Exercise goal -> Only one stretch of the data below is wanted: the lines starting at the one with "From stdpp Require" and ending at the one with "Definition entitlement_grant : Operation", both included, given again exactly.

Supplied data ->
(* ===== verification/Entitlement.v ===== *)
(** * Entitlement rules

    Models [crates/statechronicle-profiles/src/entitlement.rs]. *)

From Stdlib Require Import ZArith String.
From stdpp Require Import prelude gmap strings.
From S2P Require Import Prelude Amount Domain Profile.
Open Scope Z_scope.

Module status.
Definition granted : Status := "granted".
Definition active : Status := "active".
Definition suspended : Status := "suspended".
Definition expired : Status := "expired".
Definition revoked : Status := "revoked".
End status.

Module op.
Definition entitlement_grant : Operation := "entitlement.grant".
Definition entitlement_activate : Operation := "entitlement.activate".
Definition entitlement_suspend : Operation := "entitlement.suspend".
Definition entitlement_restore : Operation := "entitlement.restore".
Definition entitlement_expire : Operation := "entitlement.expire".
Definition entitlement_revoke : Operation := "entitlement.revoke".
Definition entitlement_transfer : Operation := "entitlement.transfer".

Definition all : list Operation :=
  [entitlement_grant; entitlement_activate; entitlement_suspend; entitlement_restore;
   entitlement_expire; entitlement_revoke; entitlement_transfer].
End op.

(** [Value::is_boolean]. *)
Definition is_boolean (v : Value) : bool := match v with VBool _ => true | _ => false end.

Definition check_grant (current : option StateProjection) (inputs : Inputs) : presult unit :=
  require_unborn current "entitlement.grant" ;?
  input_str inputs "subject" ;?
  match inputs !! "transferable" with
  | Some value =>
      if negb (is_boolean value) then Err (PInvalidInput "`transferable` must be a boolean")
      else Ok tt
  | None => Ok tt
  end.

Definition is_transferable (current : StateProjection) : presult bool :=
  state_bool current "transferable".

Definition check_transfer (current : option StateProjection) (inputs : Inputs) : presult unit :=
  let? current := require_from current "entitlement.transfer" [status.granted; status.active] in
  let? transferable := is_transferable current in
  if negb transferable then Err NotTransferable
  else input_str inputs "to_subject" ;? Ok tt.

(** [EntitlementRules::check]. *)
Definition check (operation : Operation) (current : option StateProjection) (inputs : Inputs)
    : presult unit :=
  if negb (contains op.all operation) then Err (UnknownOperation operation)
  else if String.eqb operation op.entitlement_grant then check_grant current inputs
  else if String.eqb operation op.entitlement_activate then
    single_from current "entitlement.activate" [status.granted]
  else if String.eqb operation op.entitlement_suspend then
    single_from current "entitlement.suspend" [status.active]
  else if String.eqb operation op.entitlement_restore then
    single_from current "entitlement.restore" [status.suspended]
  else if String.eqb operation op.entitlement_expire then
    single_from current "entitlement.expire" [status.granted; status.active; status.suspended]
  else if String.eqb operation op.entitlement_revoke then
    single_from current "entitlement.revoke" [status.granted; status.active]
  else if String.eqb operation op.entitlement_transfer then check_transfer current inputs
  else Err (UnknownOperation operation).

Result below ->
From stdpp Require Import prelude gmap strings.
From S2P Require Import Prelude Amount Domain Profile.
Open Scope Z_scope.

Module status.
Definition granted : Status := "granted".
Definition active : Status := "active".
Definition suspended : Status := "suspended".
Definition expired : Status := "expired".
Definition revoked : Status := "revoked".
End status.

Module op.
Definition entitlement_grant : Operation := "entitlement.grant".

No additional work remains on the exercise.